Moore Regional was among the first 200 hospitals in the country to acquire a da Vinci Surgical System. Now other hospitals are scrambling to catch up.
“If you have prostate cancer and you choose to have your prostate surgically removed, this is definitely the way to go for most men,” Dr. Chamberlain says. “In another year or two, I can’t imagine anybody will be having their prostate taken out any other way.”
For more information on da Vinci robotic surgery, call toll-free (800) 213-3284.
Physicians at FirstHealth Moore Regional Hospital were the first in North Carolina to routinely use a type of radiation therapy called “high dose rate brachytherapy” to treat prostate cancer. Thin wires with radioactive tips are run through catheters to the target tumor. After a few minutes, the wires are pulled back out. Because the radiation source remains inside the patient for such a short time, a more concentrated dose can be given.
“We can very precisely control the shape and intensity of the dose and, thereby, minimize the effects on the normal tissues nearby,” says Stephen King, M.D., medical director of Radiation Oncology at Moore Regional. “Studies have shown that high dose rate brachytherapy is particularly beneficial for men with more advanced or aggressive prostate cancer.”
For men with early stage prostate cancer, both surgery and high dose rate brachytherapy have a five-year cure rate of about 90 percent. The major risks with both treatments are urinary incontinence and impotence.
|Men and breast cancer
Joel Shriberg, breast cancer survivor
It sounded like a practical joke, but the surgeon wasn’t kidding when he told Joel Shriberg, a member of the FirstHealth Moore Regional Hospital Board of Trustees, that he needed to have a mammogram.
That was two and a half years ago, when Shriberg was 64.
For two or three months, he had felt an occasional itch on the side of his chest under his left arm. A friend of his, an orthopaedic surgeon from Boston who had come to Pinehurst to play golf, had noticed him scratching. After feeling under the arm, the friend urged Shriberg to see a general surgeon, who immediately suspected cancer. A mammogram and ultrasound showed that Shriberg probably did have breast cancer, and a biopsy confirmed the diagnosis.
After the tumor was removed, Shriberg had both chemotherapy and radiation therapy to make sure all the malignancy was gone. He says he has felt great ever since.
About 1 percent of diagnosed breast cancers are in men.
“Breast cancer is thought to be an estrogen- driven disease, and since men have very little estrogen, male breast cancer is really a rarity,” says Dennis Devereux, M.D., a general surgeon in Troy.
Dr. Devereux says he has operated on fewer than a dozen men for breast cancer in more than 30 years of practice. Most men have much less breast tissue than most women, and men’s breasts don’t have milk-producing glands and ducts. Otherwise, the structure of the tissue is the same, and the type of cancer that can affect that tissue is the same. “It can spread to lymph nodes and to other organs the same way,” Dr. Devereux says.
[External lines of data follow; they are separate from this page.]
(* ===== verification/CnpgPlacementSafety.v ===== *)
(** * What placement guarantees

    The injected template is a function of the template and the specifications read; placing it again changes nothing; a live Pod is
    only looked at; a recovery is let through only behind its guard and with its source held. *)

From S2P Require Import Prelude GoStrings GoTime Sha256 Errors Schema Json Prog ProgRules Store GuardConfig Repository.
From S2P Require Import NativeText Configuration Capacity NativeOps ConfigSnapshot CnpgCluster CnpgOps CnpgWal CnpgKube CnpgRecovery CnpgRecoverySafety CnpgPlacement.

Lemma forM_ext {Er A B} (f g : B -> A -> result Er B) ms l : (forall l x, f l x = g l x) -> forM ms l f = forM ms l g.
Proof. intros E. revert l. induction ms as [|x ms IH]; intros l; cbn; [done|]. rewrite E. destruct (g l x); cbn; [apply IH|done]. Qed.
Lemma reportAll_opens (outcomes : list Outcome) (w : World) :
  state (circuitBreakerState w) = closed ->
  1 <= failures outcomes ->
  failureThreshold (circuitBreaker (config w))
    <= failureCount (circuitBreakerState w) + failures outcomes ->
  state (circuitBreakerState (reportAll outcomes w)) = open.
Proof.
  revert w. induction outcomes as [| o outcomes IH]; intros w Hs Hone Hsum.
  - simpl in Hone. lia.
  - simpl. fold (reportAll outcomes (after (report o) w)). destruct o; simpl in *.
    + unfold after. rewrite handleSuccess_closed by done. simpl. by apply IH.
    + destruct (Z.lt_ge_cases (failureCount (circuitBreakerState w) + 1)
                              (failureThreshold (circuitBreaker (config w)))) as [Hlt | Hge].
      * destruct (handleFailure_below w Hlt) as [Hb Hcfg].
        apply IH; rewrite ?Hb, ?Hcfg; simpl; [done | lia | lia].
      * destruct (handleFailure_opens w Hge) as [Hb Hcfg].
        apply reportAll_stays_open; rewrite ?Hb, ?Hcfg; simpl; [done | lia].
Qed.

End BreakerProperties.

Section GateProperties.
Context `{backends : Backends}.

(** C2, as amended: while the breaker is open the gate refuses before
    [nextAttemptTime] and changes nothing; from [nextAttemptTime] on it
    lets the request through and the state becomes half-open; and in the
    half-open state every further check passes too, at any later time,
    until the outcome of an operation changes the state. *)
Theorem shouldAttemptRequest_open (w : World) (t : Z) :
  state (circuitBreakerState w) = open ->
  nextAttemptTime (circuitBreakerState w) = Some t ->
  (clock w < t -> shouldAttemptRequest w = (Normal false, w))
  /\ (t <= clock w ->
      result shouldAttemptRequest w = Normal true
      /\ state (circuitBreakerState (after shouldAttemptRequest w)) = half_open
      /\ forall later : Z,
           let w' := set_clock later (after shouldAttemptRequest w) in
           shouldAttemptRequest w' = (Normal true, w')).
Proof.
  intros Hs Ht. split; intros Hclock.
  - unfold shouldAttemptRequest, Date_now, bind, read, update, ret. simpl.
    rewrite Hs, Ht. simpl.
    by destruct (Z.leb_spec t (clock w)); [lia |].
  - unfold result, after, shouldAttemptRequest, Date_now, bind, read, update, ret.
    simpl. rewrite Hs, Ht. simpl.
    destruct (Z.leb_spec t (clock w)); [| lia]. simpl.
    repeat split; reflexivity.
Qed.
Breast cancer is usually not diagnosed as early in men as in women. That is because men don’t have mammograms to screen for cancer, so the disease usually isn’t discovered until the man feels a lump. By then, there is a greater chance that the cancer has spread to nearby lymph nodes and perhaps farther.
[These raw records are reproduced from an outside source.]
(** * SpeakFlow client: completion pollers and the recording screen

    A shallow embedding of the stateful control flow of the SpeakFlow
    front end:

    - [pollSessionStatus]  (packages api client, also copied into
      apps/mobile/app/(app)/daily.tsx),
    - [waitForCompletion]  (mobile/src/services/api.ts),
    - [startRecording] / [stopRecording]  (useAudioRecorder.ts),
    - [handleStartRecording] / [handleStopRecording]  (RecordScreen.tsx).

    Asynchronous code is modelled in a state-and-exception monad over a
    world that carries the chronological log of every externally visible
    effect (requests, callback invocations, waits, React state updates). *)

From Stdlib Require Import ZArith List String Bool Lia.
From Stdlib Require Import Ascii DecimalString DecimalZ.
From Equations Require Import Equations.
Import ListNotations.

Local Open Scope string_scope.
Local Open Scope list_scope.
Local Open Scope Z_scope.

(** ** Data model *)

(** [SessionStatus] is the TypeScript union
    ['pending' | 'processing' | 'completed' | 'failed'].  The value comes
    out of [JSON.parse] with an unchecked cast, so at run time it is an
    arbitrary string. *)
Definition SessionStatus := string.

(** The fields of [SessionStatusResponse] read by the pollers. *)
Record SessionStatusResponse := mkStatus {
  id : string;
  status : SessionStatus;
  error_message : option string
}.

(** [SessionResponse] / [SessionReport]: an opaque payload for the client,
    passed through unmodified. *)
Record SessionResponse := mkReport {
  report_id : string;
  report_status : SessionStatus;
  report_body : string
}.

(** [SessionCreateResponse]. *)
Record SessionCreateResponse := mkCreated {
  session_id : string;
  create_status : string
}.

(** Thrown values.  [ApiError] carries an HTTP-like status code; every
    other exception ([Error], [TypeError] of a failed fetch) has none. *)
Record JsError := mkError {
  err_name : string;
  err_message : string;
  err_status : option Z
}.

Definition ApiError (message : string) (code : Z) : JsError :=
  mkError "ApiError" message (Some code).

Definition Error (message : string) : JsError :=
  mkError "Error" message None.

(** Outcome of an awaited promise: fulfilled with a value or rejected. *)
Inductive Result (A : Type) : Type :=
| Ok (a : A)
| Throw (e : JsError).
Arguments Ok {A} a.
Arguments Throw {A} e.

(** What [onProgress] receives: the status string ([pollSessionStatus]) or
    the whole status response ([waitForCompletion]). *)
Inductive Payload :=
| PStatus (s : SessionStatus)
| PResponse (r : SessionStatusResponse).

Inductive RecordingPhase := idle | recording | uploading | processing.
(** The [while] loop of [WriteVarInt] on the extended value. *)
Fixpoint WriteVarInt_loop (fuel : nat) (unsigned_value : Z) : list Z :=
  match fuel with
  | O => [u8 unsigned_value]
  | S fuel =>
      if 0x80 <=? unsigned_value then
        (u8 unsigned_value .| 0x80) :: WriteVarInt_loop fuel (unsigned_value >> 7)
      else [u8 unsigned_value]
  end.

(** A 64-bit value shifted right by 7 nine times is below 0x80, so ten
    rounds are never used up. *)
Definition WriteVarInt (value : Z) : list Z := WriteVarInt_loop 10 value.

Definition WriteVarInt_T (is_unsigned : bool) (w value : Z) : list Z :=
  WriteVarInt (ExtendValueForVarIntSerialization is_unsigned w value).

Fixpoint DejaViewPbWriteVarInt_loop (fuel : nat) (value : Z) : list Z :=
  match fuel with
  | O => [value .& 0x7f]
  | S fuel =>
      if 0x80 <=? value then
        ((value .& 0x7f) .| 0x80) :: DejaViewPbWriteVarInt_loop fuel (value >> 7)
      else [value .& 0x7f]
  end.
Definition DejaViewPbWriteVarInt (value : Z) : list Z := DejaViewPbWriteVarInt_loop 10 value.

Definition DejaViewPbWriteFixed32 (value : Z) : list Z :=
  [u8 value; u8 (value >> 8); u8 (value >> 16); u8 (value >> 24)].
Definition DejaViewPbWriteFixed64 (value : Z) : list Z :=
  [u8 value; u8 (value >> 8); u8 (value >> 16); u8 (value >> 24);
   u8 (value >> 32); u8 (value >> 40); u8 (value >> 48); u8 (value >> 56)].

(** The [for] loop of [WriteRedundantVarInt], [i] counting up to [size]. *)
Fixpoint WriteRedundantVarInt (value : Z) (size : nat) : list Z :=
  match size with
  | O => []
  | S rest =>
      let msb := match rest with O => 0 | S _ => 0x80 end in
      (u8 value .| msb) :: WriteRedundantVarInt (value >> 7) rest
  end.

Fixpoint ParseVarInt_loop (shift value : Z) (pos : nat) (l : list Z) : nat * Z :=
  match l with
  | [] => (0%nat, 0)
  | cur_byte :: l =>
      if shift <? 64 then
        let value := value .| u64 ((cur_byte .& 0x7f) << shift) in
        if (cur_byte .& 0x80) =? 0 then (S pos, value)
        else ParseVarInt_loop (shift + 7) value (S pos) l
      else (0%nat, 0)
  end.

Definition ParseVarInt (l : list Z) : nat * Z := ParseVarInt_loop 0 0 0 l.

(** ** Reference semantics of a varint: base-128 digits, least first *)

Fixpoint varint_spec (l : list Z) : option (nat * Z) :=
  match l with
  | [] => None
  | b :: l =>
      if b <? 128 then Some (1%nat, b)
      else '(n, v) ← varint_spec l; Some (S n, b mod 128 + 128 * v)
  end.

(** Number of octets of the canonical encoding. *)
Definition varint_size (v : Z) : nat := Z.to_nat (Z.log2 (Z.max v 1) / 7 + 1).

(** ** Writing *)

Lemma WriteVarInt_loop_small fuel v : 0 <= v < 128 -> WriteVarInt_loop fuel v = [v].
Proof.
  intros. destruct fuel; simpl; [by rewrite u8_id by (unfold_u; lia)|].
  rewrite (proj2 (Z.leb_gt 0x80 v)) by lia. by rewrite u8_id by (unfold_u; lia).
Qed.

Lemma WriteVarInt_loop_big fuel v : 128 <= v ->
  WriteVarInt_loop (S fuel) v = (v mod 128 + 128) :: WriteVarInt_loop fuel (v / 128).
Proof.
  intros. simpl. rewrite (proj2 (Z.leb_le 0x80 v)) by lia.
  rewrite lor_80 by apply u8_range. rewrite shiftr_div by lia.
  f_equal. unfold u8. change (2 ^ 8) with (128 * 2).
  rewrite Z.rem_mul_r by lia. divlia.
Qed.

(** Octet [v mod 128 + 128] carries digit [v mod 128] and continues. *)
Lemma varint_spec_cont d l : 0 <= d < 128 ->
  varint_spec (d + 128 :: l) = '(n, v) ← varint_spec l; Some (S n, d + 128 * v).
Proof.
  intros. simpl. rewrite (proj2 (Z.ltb_ge _ _)) by lia.
  replace ((d + 128) mod 128) with d by divlia. done.
Qed.

Lemma WriteVarInt_loop_spec fuel v rest :
  0 <= v < 128 ^ (Z.of_nat fuel + 1) ->
  varint_spec (WriteVarInt_loop fuel v ++ rest) = Some (length (WriteVarInt_loop fuel v), v).
Proof.
  revert v; induction fuel as [|fuel IH]; intros v Hv.
  - rewrite WriteVarInt_loop_small by lia. simpl.
    rewrite (proj2 (Z.ltb_lt _ _)) by lia. done.
  - destruct (decide (v < 128)).
    + rewrite WriteVarInt_loop_small by lia. simpl.
      by rewrite (proj2 (Z.ltb_lt _ _)) by lia.
    + rewrite WriteVarInt_loop_big by lia. rewrite <- app_comm_cons.
      rewrite varint_spec_cont by divlia.
      rewrite IH.
      2: { replace (Z.of_nat (S fuel) + 1) with (1 + (Z.of_nat fuel + 1)) in Hv by lia.
           rewrite Z.pow_add_r in Hv by lia. split; [divlia|].
           apply Z.div_lt_upper_bound; lia. }
      simpl. f_equal. f_equal. divlia.
Qed.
Shriberg calls his encounter with breast cancer “about as good as a bad experience could be.”
“I am absolutely astounded at the quality of care we have here and the amount of concern shown by the doctors, nurses and volunteers,” he says. “For a community this size to have a hospital of this quality and with such a strong culture of caring is just fabulous.”
Now, in addition to serving on the hospital board, Shriberg volunteers at the FirstHealth Outpatient Cancer Center, where patients receive chemotherapy.
“It’s nice to be able to share with somebody and help alleviate their fears,” he says.